[ASSIGNMENT] State the number of lines in these records that include the word "alignment", and add nothing to it.

═══ EXERCISE INPUTS

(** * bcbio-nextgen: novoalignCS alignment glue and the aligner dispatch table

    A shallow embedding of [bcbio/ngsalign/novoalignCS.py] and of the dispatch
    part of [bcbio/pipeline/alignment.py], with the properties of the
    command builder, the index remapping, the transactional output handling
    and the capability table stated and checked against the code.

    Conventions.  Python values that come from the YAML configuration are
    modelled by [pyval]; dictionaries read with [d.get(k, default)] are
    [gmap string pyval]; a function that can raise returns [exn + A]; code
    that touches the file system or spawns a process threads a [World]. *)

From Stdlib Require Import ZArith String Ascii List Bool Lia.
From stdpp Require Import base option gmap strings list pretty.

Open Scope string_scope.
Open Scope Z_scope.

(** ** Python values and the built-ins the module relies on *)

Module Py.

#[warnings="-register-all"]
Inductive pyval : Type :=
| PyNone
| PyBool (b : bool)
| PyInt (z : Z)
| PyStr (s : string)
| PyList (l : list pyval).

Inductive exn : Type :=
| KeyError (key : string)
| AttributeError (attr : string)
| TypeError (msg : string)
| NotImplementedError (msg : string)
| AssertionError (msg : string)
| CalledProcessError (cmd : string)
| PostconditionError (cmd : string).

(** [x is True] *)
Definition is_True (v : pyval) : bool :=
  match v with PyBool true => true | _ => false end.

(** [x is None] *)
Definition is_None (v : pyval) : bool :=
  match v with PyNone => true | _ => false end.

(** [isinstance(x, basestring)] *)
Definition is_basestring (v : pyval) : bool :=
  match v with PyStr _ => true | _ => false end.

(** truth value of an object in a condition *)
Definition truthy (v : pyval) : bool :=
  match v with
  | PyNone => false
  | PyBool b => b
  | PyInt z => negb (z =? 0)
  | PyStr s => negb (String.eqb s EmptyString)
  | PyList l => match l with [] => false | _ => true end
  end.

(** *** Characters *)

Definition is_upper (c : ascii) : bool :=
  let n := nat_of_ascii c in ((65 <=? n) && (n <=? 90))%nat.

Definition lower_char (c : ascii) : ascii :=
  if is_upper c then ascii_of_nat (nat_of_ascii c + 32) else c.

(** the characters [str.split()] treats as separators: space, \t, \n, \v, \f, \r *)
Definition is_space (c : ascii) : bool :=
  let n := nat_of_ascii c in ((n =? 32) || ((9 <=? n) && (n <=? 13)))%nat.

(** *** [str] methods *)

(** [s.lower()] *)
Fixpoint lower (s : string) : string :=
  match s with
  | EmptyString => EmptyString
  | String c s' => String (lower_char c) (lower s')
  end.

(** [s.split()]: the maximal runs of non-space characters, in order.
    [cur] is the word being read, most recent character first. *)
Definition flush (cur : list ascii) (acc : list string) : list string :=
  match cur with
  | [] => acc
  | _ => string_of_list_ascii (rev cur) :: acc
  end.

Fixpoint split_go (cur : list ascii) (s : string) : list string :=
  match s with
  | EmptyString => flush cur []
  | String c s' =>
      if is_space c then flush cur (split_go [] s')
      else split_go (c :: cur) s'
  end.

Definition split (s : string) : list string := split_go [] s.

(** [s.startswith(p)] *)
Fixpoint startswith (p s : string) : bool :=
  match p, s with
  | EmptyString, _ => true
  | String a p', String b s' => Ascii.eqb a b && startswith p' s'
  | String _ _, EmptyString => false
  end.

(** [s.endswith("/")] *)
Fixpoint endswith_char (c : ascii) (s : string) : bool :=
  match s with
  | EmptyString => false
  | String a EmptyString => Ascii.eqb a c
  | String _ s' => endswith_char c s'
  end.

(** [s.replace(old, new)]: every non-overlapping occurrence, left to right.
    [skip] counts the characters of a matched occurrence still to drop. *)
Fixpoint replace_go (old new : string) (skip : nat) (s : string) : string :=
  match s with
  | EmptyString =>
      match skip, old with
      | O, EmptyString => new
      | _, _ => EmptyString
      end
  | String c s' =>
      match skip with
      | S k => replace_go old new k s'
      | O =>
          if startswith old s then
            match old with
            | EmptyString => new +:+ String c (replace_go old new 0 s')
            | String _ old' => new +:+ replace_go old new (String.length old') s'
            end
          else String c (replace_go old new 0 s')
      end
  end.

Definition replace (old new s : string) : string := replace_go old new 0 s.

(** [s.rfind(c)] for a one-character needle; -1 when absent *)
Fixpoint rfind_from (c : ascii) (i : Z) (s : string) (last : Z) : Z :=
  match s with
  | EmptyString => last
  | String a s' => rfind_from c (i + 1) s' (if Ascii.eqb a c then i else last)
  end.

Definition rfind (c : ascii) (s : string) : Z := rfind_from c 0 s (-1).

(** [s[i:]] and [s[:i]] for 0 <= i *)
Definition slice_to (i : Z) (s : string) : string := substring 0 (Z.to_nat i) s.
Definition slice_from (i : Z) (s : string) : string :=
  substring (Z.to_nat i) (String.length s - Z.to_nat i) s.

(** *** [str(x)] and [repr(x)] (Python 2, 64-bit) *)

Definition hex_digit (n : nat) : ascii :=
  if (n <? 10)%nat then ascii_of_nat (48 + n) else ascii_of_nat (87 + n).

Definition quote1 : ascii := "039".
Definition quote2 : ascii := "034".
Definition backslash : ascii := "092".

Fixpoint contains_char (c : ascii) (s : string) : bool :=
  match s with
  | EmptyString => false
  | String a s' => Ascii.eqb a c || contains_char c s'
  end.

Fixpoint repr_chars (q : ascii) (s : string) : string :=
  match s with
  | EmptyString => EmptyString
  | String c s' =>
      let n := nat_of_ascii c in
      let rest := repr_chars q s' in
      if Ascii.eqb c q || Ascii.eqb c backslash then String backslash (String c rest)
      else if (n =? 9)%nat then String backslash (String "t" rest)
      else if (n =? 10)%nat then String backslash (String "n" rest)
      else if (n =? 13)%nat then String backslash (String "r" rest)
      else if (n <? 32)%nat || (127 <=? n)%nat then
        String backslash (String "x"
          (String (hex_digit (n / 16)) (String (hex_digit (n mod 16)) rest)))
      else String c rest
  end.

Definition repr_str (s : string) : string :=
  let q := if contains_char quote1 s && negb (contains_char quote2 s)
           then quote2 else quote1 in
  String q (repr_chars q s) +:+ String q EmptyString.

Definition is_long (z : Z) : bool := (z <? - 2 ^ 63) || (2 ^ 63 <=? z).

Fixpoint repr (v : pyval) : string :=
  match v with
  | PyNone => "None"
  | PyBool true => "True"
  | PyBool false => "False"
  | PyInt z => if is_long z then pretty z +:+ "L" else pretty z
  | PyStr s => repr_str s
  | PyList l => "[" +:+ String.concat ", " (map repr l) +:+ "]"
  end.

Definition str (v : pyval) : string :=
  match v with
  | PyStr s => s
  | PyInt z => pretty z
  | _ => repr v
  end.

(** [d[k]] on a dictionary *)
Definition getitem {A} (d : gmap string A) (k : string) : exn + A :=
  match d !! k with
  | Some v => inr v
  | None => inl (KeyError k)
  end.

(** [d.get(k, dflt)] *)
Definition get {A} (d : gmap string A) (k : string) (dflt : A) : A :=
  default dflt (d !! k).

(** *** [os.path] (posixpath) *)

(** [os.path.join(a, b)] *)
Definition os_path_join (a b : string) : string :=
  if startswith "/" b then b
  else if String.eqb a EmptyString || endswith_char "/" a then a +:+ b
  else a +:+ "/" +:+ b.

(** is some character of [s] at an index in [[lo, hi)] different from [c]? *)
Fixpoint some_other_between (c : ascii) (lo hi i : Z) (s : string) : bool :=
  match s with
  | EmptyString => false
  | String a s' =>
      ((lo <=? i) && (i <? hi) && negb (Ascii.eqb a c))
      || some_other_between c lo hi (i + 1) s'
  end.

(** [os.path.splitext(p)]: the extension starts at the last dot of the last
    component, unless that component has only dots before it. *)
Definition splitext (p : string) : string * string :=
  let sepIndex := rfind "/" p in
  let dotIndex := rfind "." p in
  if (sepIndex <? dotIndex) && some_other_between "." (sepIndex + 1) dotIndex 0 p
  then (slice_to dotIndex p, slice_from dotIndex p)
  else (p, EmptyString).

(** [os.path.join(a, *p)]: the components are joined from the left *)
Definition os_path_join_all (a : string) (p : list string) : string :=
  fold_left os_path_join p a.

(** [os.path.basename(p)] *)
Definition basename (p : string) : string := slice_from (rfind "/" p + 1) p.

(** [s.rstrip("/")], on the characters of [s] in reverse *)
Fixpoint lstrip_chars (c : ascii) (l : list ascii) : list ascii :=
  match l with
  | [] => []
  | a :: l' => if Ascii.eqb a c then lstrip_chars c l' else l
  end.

══════

[SOLUTION TO THIS EXERCISE] 2